“Basically, it just got to this point where we were like, no, we’re not going to take down things that are true,” Zuckerberg told Rogan. “That’s ridiculous.”

The Facebook billionaire described a specific meme of DiCaprio pointing at a TV from the Quentin Tarantino film Once Upon a Time in Hollywood, which he said “poked fun” at how “10 years from now, you’re going to see an ad that says if you took a COVID vaccine, you’d be eligible for a payment in sort of like a class action lawsuit.”

After the Biden administration asked Facebook to take down the meme, Zuckerberg claimed he and his team said: “No, we’re not going to take down humor.”

Zuckerberg said the White House “pushed us super hard to take down things that were honestly true,” and “said anything that says vaccines have side effects, you need to take down.”

The face of Meta’s appearance on the podcast comes after recent attempts to make inroads with the incoming Trump administration, including dramatically axing the tech company’s team of fact-checkers.

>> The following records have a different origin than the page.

(** C6, amended.  If the search of one subreddit raises, the error is
    printed, the rest of the search of that subreddit is skipped (the
    rows collected from it before the error are kept: those of the
    keywords before the failing one and those the failing listing
    yielded; none when the subreddit itself cannot be opened) and the
    loop goes on with the next subreddit, so that every post collected
    from the other subreddits is in the table; when the failing
    subreddit left no row the table is the one of the run without it. *)
Theorem search_posts_failed_subreddit
    fromtimestamp reddit subs1 c subs2 keywords start_date end_date limit sort time_filter e :
  subreddit_exn reddit keywords limit sort time_filter c = Some e →
  let run subreddits := search_posts fromtimestamp reddit subreddits keywords
                          start_date end_date limit sort time_filter in
  let rows := collected fromtimestamp reddit keywords
                start_date end_date limit sort time_filter in
  let kept := subreddit_rows fromtimestamp reddit keywords
                start_date end_date limit sort time_filter c in
  let search sr k := subreddit_search reddit sr k limit sort time_filter in
  ErrorIn c e ∈ snd (run (subs1 ++ c :: subs2))
  ∧ rows (subs1 ++ c :: subs2) = rows subs1 ++ kept ++ rows subs2
  ∧ (∀ sr before k after,
       reddit_subreddit reddit c = Ok sr → keywords = before ++ k :: after →
       (∀ k', k' ∈ before → snd (search sr k') = None) → snd (search sr k) = Some e →
       kept = flat_map (λ k', listing_rows fromtimestamp start_date end_date c k'
                                (fst (search sr k'))) before
              ++ listing_rows fromtimestamp start_date end_date c k (fst (search sr k)))
  ∧ (reddit_subreddit reddit c = Raise e → kept = [])
  ∧ (∀ r, r ∈ rows (subs1 ++ subs2) →
          ∃ r', r' ∈ fst (run (subs1 ++ c :: subs2)) ∧ post.post_id r' = post.post_id r)
  ∧ (kept = [] → fst (run (subs1 ++ c :: subs2)) = fst (run (subs1 ++ subs2))).
Proof.
  intros He run rows kept search.
  assert (rows (subs1 ++ c :: subs2) = rows subs1 ++ kept ++ rows subs2) as Hrows.
  { subst rows kept. cbv beta. by rewrite collected_app, collected_cons. }
  split_and!.
  - apply search_posts_out; [|done]. apply elem_of_app. right. apply list_elem_of_here.
  - done.
  - intros sr before k after Hsr -> Hb Hk. subst kept. unfold subreddit_rows. rewrite Hsr.
    by apply keyword_rows_raise with (e := e).
  - intros Hsr. subst kept. unfold subreddit_rows. by rewrite Hsr.
  - intros r Hr. subst run. cbv beta. rewrite search_posts_table. fold rows.
    apply drop_duplicates_from_covers; [|apply not_elem_of_empty].
    rewrite Hrows. subst rows. cbv beta in Hr. rewrite collected_app in Hr.
    rewrite !elem_of_app. apply elem_of_app in Hr as [?|?]; eauto.
  - intros Hkept. subst run. cbv beta. rewrite !search_posts_table. fold rows.
    rewrite Hrows, Hkept. subst rows. cbv beta. by rewrite collected_app.
Qed.

(** On the sample service: [gamma] fails at its second keyword and keeps
    the row of the first; [ghost] fails at its first keyword and leaves
    no row. *)
Lemma search_posts_failed_subreddit_witness :
  let run subreddits := search_posts fromtimestamp_1aug sample_reddit subreddits ["x"; "y"]
                          None None 100 "relevance" "all" in
  ErrorIn "gamma" "received 429 HTTP response" ∈ snd (run (["alpha"] ++ "gamma" :: ["beta"]))
  ∧ map post.post_id
        (subreddit_rows fromtimestamp_1aug sample_reddit ["x"; "y"]
           None None 100 "relevance" "all" "gamma")
    = ["p4"]
  ∧ fst (run ([] ++ "ghost" :: ["alpha"])) = fst (run ([] ++ ["alpha"])).
Proof.
  intros run.
  pose proof (search_posts_failed_subreddit fromtimestamp_1aug sample_reddit
                ["alpha"] "gamma" ["beta"] ["x"; "y"] None None 100 "relevance" "all"
                "received 429 HTTP response" eq_refl) as Hgamma.
  pose proof (search_posts_failed_subreddit fromtimestamp_1aug sample_reddit
                [] "ghost" ["alpha"] ["x"; "y"] None None 100 "relevance" "all"
                "Redirect to /subreddits/search" eq_refl) as Hghost.
  cbv zeta in Hgamma, Hghost.
  destruct Hgamma as (Hout & _ & Hkept & _).
  destruct Hghost as (_ & _ & Hnone & _ & _ & Hsame).
  split_and!.
  - exact Hout.
  - rewrite (Hkept "gamma" ["x"] "y" []); [reflexivity|reflexivity|reflexivity| |reflexivity].
    intros k ->%list_elem_of_singleton. reflexivity.
  - apply Hsame. rewrite (Hnone "ghost" [] "x" ["y"]); [reflexivity|reflexivity|reflexivity| |reflexivity].
    by intros k ?%elem_of_nil.
Defined.

(** C5, as stated, does not hold: an item that fails can contribute rows.
    In the sample service the listing for keyword [y] in [beta] fails
    after its first hit, and that hit is in the table. *)
Lemma failed_item_contributes_rows :
  subreddit_exn sample_reddit ["y"] 100 "relevance" "all" "beta"
  = Some "received 503 HTTP response"
  ∧ map (λ r, (post.subreddit r, post.search_keyword r, post.post_id r))
        (fst (search_posts fromtimestamp_1aug sample_reddit ["beta"] ["y"]
                None None 100 "relevance" "all"))
    = [("beta", "y", "p3")].
Proof. split; reflexivity. Qed.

Axios also revealed the company terminated all of its DEI programs effective immediately.

Zuckerberg said a turning point for his approach to censorship under Biden came when the president publicly stated social media memes combatting his pandemic narrative were “killing people.”

He told Rogan: “All these different agencies and branches of government just started investigating and coming after our company … It was brutal, brutal.”

Rogan said the demands were clearly a “massive overstepping” from the federal government, adding: “And also, you weren’t killing people.”

“This is the thing with all of this, they suppressed so much information about things that people should be doing, regardless of whether or not you believe in the vaccine,” he added. “Did you record any of those phone calls? God, I want to listen.”